**Work item**
Lines in which "Lemma" appears should be pulled from the data below.

Stored items:

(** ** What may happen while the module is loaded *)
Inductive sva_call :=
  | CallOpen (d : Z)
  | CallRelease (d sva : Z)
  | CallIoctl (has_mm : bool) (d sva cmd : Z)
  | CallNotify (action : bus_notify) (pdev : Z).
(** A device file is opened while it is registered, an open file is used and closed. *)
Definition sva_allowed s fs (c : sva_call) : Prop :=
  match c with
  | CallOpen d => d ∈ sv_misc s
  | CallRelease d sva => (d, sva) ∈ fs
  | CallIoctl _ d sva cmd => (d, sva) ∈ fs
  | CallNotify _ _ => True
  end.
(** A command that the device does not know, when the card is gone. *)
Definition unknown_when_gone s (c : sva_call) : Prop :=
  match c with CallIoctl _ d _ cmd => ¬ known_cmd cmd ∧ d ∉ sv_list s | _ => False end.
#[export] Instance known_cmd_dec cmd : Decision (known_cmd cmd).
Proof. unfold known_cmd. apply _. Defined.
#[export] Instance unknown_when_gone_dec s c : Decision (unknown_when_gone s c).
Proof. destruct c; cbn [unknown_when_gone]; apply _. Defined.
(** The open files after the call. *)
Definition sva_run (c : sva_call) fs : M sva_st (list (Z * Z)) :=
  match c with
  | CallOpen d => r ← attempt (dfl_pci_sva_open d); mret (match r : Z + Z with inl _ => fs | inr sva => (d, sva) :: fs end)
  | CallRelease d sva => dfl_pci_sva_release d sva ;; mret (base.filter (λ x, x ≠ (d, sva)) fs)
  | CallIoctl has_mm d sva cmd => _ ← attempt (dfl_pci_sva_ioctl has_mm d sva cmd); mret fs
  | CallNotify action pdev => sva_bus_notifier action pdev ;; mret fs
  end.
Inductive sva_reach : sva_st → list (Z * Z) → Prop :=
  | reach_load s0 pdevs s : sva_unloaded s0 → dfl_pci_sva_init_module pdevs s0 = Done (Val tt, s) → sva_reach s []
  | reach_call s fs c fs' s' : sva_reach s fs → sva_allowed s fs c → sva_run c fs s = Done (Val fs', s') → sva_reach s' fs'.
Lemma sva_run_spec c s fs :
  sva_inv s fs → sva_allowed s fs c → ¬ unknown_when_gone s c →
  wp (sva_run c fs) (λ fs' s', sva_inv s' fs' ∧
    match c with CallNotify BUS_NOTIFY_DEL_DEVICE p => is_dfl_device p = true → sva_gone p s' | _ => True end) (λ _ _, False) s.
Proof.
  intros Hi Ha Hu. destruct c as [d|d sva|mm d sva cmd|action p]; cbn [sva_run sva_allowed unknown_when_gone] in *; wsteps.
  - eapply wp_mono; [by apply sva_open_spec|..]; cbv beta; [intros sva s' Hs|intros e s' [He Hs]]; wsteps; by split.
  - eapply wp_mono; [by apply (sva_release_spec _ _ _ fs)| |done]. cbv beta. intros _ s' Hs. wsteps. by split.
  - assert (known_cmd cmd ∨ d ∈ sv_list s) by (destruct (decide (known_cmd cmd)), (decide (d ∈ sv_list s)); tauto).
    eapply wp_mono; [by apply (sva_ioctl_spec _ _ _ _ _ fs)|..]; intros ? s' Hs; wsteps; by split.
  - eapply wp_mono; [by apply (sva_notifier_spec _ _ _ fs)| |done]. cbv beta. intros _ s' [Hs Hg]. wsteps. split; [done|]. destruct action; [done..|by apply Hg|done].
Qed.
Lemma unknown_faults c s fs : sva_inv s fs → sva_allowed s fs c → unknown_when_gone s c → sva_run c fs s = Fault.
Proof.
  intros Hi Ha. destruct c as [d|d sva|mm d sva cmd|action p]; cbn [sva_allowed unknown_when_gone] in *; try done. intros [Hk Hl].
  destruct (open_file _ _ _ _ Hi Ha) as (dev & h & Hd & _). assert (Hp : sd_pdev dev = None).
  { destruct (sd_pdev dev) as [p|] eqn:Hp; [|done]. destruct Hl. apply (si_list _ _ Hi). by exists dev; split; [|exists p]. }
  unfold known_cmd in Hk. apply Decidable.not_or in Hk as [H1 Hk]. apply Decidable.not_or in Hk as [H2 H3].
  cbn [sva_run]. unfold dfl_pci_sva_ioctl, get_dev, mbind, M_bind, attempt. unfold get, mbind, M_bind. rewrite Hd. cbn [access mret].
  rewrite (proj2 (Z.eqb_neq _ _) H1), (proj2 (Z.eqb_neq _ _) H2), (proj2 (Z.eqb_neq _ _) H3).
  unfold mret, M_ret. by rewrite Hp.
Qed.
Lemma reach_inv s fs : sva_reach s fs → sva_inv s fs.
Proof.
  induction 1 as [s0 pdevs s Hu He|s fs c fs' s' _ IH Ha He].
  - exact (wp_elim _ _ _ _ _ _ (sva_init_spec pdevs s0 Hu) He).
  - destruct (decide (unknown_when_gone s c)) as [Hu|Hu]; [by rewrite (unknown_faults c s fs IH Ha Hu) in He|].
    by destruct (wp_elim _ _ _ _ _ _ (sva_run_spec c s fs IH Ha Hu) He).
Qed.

**Exercise solution**
Lemma sva_run_spec c s fs :
Lemma unknown_faults c s fs : sva_inv s fs → sva_allowed s fs c → unknown_when_gone s c → sva_run c fs s = Fault.
Lemma reach_inv s fs : sva_reach s fs → sva_inv s fs.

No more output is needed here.